Tag Archives: Andres Martinez

Quintessentially irrational

Someone wonders what would have happened had Al Gore been selected President in 2000 (and thus President on 9/11).  Someone else responds, saying:

So I will assume that you mean 9/11 wouldn't have happened if Gore were elected because a Gore administration would have made the federal government more competent and vigilant. This argument blends irrational partisanship with that quintessentially American belief that all tragedies — whether on the playground or elsewhere — are eminently preventable. Under this belief, stuff just doesn't "happen," and there is no horror that cannot be prevented by a manufacturer's foresight, a guardian's prudence or a government's alertness. Such anti-fatalism is the faith of our fathers (and of our plaintiffs' lawyers), and it animates our political discourse in mostly positive ways. Too much fatalism, after all, can lead to a kind of "que sera, sera" complacency.

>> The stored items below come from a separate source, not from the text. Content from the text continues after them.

(** * GbotV2: random recipe picker over the Allerhande sitemap

    A shallow embedding of [GbotV2.py]: the sitemap reader
    [_get_recipe_urls_from_sitemap], the sampling loop of [scrape_recipes]
    and the picker [pick_random_recipe], with the properties the design
    note states about them.

    Python values are modelled as follows.
    - [str] is a list of Unicode code points; [str.strip] removes the
      white space of [str.isspace], and [str.lower] is taken as the
      interpreter has it.
    - [int] is [Z]; counters that only count ([len]) are [nat].
    - [float] durations are only handed to the network client and to
      [time.sleep]; they are carried as [Z] milliseconds.
    - the network, the clock and the keyboard are a world threaded through
      every blocking call; a call returns a value or raises.
    - a [dict] is an association list in insertion order. *)

From Stdlib Require Import List String Ascii NArith ZArith Bool Arith Lia Permutation.
Import ListNotations.
Local Open Scope string_scope.
Local Open Scope list_scope.
Local Open Scope Z_scope.

Set Implicit Arguments.

(** ** Strings *)

(** A Python [str] is a sequence of Unicode code points. *)
Definition char : Type := N.

Definition pystr : Type := list char.

(** The [str] an ASCII literal of the source stands for. *)
Fixpoint py (s : string) : pystr :=
  match s with
  | EmptyString => []
  | String c s' => N_of_ascii c :: py s'
  end.

Module Str.

(** [a == b] *)
Fixpoint eqb (a b : pystr) : bool :=
  match a, b with
  | [], [] => true
  | x :: a', y :: b' => N.eqb x y && eqb a' b'
  | _, _ => false
  end.

(** [s.lower()].  The case mapping of Unicode is a table of the
    interpreter, with rules that look at the neighbours of a character;
    it is taken as it is, a function on strings of which only
    ["".lower() == ""] is used. *)
Class Lower : Type := {
  lower : pystr -> pystr;
  lower_nil : lower [] = []
}.

(** The characters [str.strip()] removes, those for which [str.isspace]
    holds: U+0009..U+000D, U+001C..U+0020, U+0085, U+00A0, U+1680,
    U+2000..U+200A, U+2028, U+2029, U+202F, U+205F and U+3000. *)
Definition is_space (c : char) : bool :=
  (((0x9 <=? c) && (c <=? 0xd)) || ((0x1c <=? c) && (c <=? 0x20))
   || (c =? 0x85) || (c =? 0xa0) || (c =? 0x1680)
   || ((0x2000 <=? c) && (c <=? 0x200a))
   || (c =? 0x2028) || (c =? 0x2029) || (c =? 0x202f) || (c =? 0x205f)
   || (c =? 0x3000))%N.

Fixpoint lstrip (s : pystr) : pystr :=
  match s with
  | [] => []
  | c :: s' => if is_space c then lstrip s' else s
  end.

Fixpoint rstrip (s : pystr) : pystr :=
  match s with
  | [] => []
  | c :: s' =>
      match rstrip s' with
      | [] => if is_space c then [] else [c]
      | r => c :: r
      end
  end.

(** [s.strip()] *)
Definition strip (s : pystr) : pystr := rstrip (lstrip s).

Fixpoint is_prefix (p s : pystr) : bool :=
  match p with
  | [] => true
  | a :: p' =>
      match s with
      | [] => false
      | b :: s' => N.eqb a b && is_prefix p' s'
      end
  end.

(** [needle in hay] *)
Fixpoint str_in (needle hay : pystr) : bool :=
  is_prefix needle hay
  || match hay with
     | [] => false
     | _ :: hay' => str_in needle hay'
     end.

(** [s.endswith(suffix)] *)
Fixpoint endswith (s suffix : pystr) : bool :=
  eqb s suffix
  || match s with
     | [] => false
     | _ :: s' => endswith s' suffix
     end.

(** Truth value of a string: [bool(s)]. *)
Definition truthy (s : pystr) : bool :=
  match s with [] => false | _ => true end.

Fixpoint all_space (s : pystr) : bool :=
  match s with
  | [] => true
  | c :: s' => is_space c && all_space s'
  end.

(** The first and the last character of [s], if it has any, are not white
    space. *)
Definition clean_ends (s : pystr) : Prop :=
  match s with
  | [] => True
  | c :: _ => is_space c = false /\ is_space (last s c) = false
  end.

End Str.

Arguments Str.is_space : simpl never.

(** ** Exceptions and the state-and-exception monad

    A Python call either returns or raises.  The state is mutated in
    place, so it survives a raise: a handler sees the state as it was when
    the exception left the [try] block. *)

Inductive exn : Type :=
| RequestException            (* requests.RequestException and subclasses *)
| KeyboardInterrupt
| ParseError                  (* xml.etree.ElementTree.ParseError *)
| RuntimeError (msg : string)
| IndexError
| UnicodeEncodeError
| ValueError
| OtherException (name : string).

Inductive result (A : Type) : Type :=
| Ok (a : A)
| Raise (e : exn).
Arguments Ok {A} a.
Arguments Raise {A} e.

Definition is_keyboard_interrupt (e : exn) : bool :=
  match e with KeyboardInterrupt => true | _ => false end.

Definition is_request_exception (e : exn) : bool :=
  match e with RequestException => true | _ => false end.

Definition is_parse_error (e : exn) : bool :=
  match e with ParseError => true | _ => false end.

Module Exc.

Definition M (S A : Type) : Type := S -> result A * S.
(** C6, amended: [decryptSecret] throws the invalid-payload error exactly
    when the encryption key is configured and one of the first three
    segments of the token is missing or empty; segments after the third
    are ignored, so a token of four or more segments whose first three
    are not empty is deciphered from those three. *)
Theorem decrypt_invalid_payload_iff (P : Platform) (ENCRYPTION_KEY : option jsstring)
    (payload : jsstring) :
  (decryptSecret P ENCRYPTION_KEY payload = Thrown InvalidPayload
   <-> keyConfigured ENCRYPTION_KEY = true /\ firstThreePresent payload = false)
  /\ (forall raw a b c d rest,
        ENCRYPTION_KEY = Some raw -> truthy raw = true ->
        split dot payload = a :: b :: c :: d :: rest ->
        truthy a && truthy b && truthy c = true ->
        decryptSecret P ENCRYPTION_KEY payload
        = decipher P (sha256 P (utf8_encode P raw)) a b c).
Proof.
  split.
  - destruct ENCRYPTION_KEY as [raw|]; simpl keyConfigured.
    + destruct (truthy raw) eqn:Hraw.
      * rewrite (decryptSecret_segments P raw payload Hraw). unfold firstThreePresent.
        destruct (split dot payload) as [|a [|b [|c rest]]]; try (split; auto; fail).
        destruct (truthy a && truthy b && truthy c); split; auto.
        -- intros H. now apply decipher_not_invalid in H.
        -- intros [_ H]. discriminate.
      * unfold decryptSecret, getKey. rewrite Hraw. simpl. split; [discriminate|].
        intros [H _]. discriminate.
    + unfold decryptSecret, getKey. split; [discriminate|]. intros [H _]. discriminate.
  - intros raw a b c d rest -> Hraw Hsplit Hpresent.
    rewrite (decryptSecret_segments P raw payload Hraw), Hsplit, Hpresent. reflexivity.
Qed.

Someone asked a specific question, and Andres Martinez (who writes some kind of column for the Post) answers two general ones about the psychology not of the questioner but of two groups of people: irrational partisans and "quintessentially American" anti-fatalists.  He has in effect turned a straight-forward counterfactual question into a complex one by giving an irrelevantly bifurcated response.  It's a reverse complex question straw man ad hominem circumstantial.  As if to say, "oh, I see what you're saying, but why are you so interested in irrational partisanship and fatalism denial?"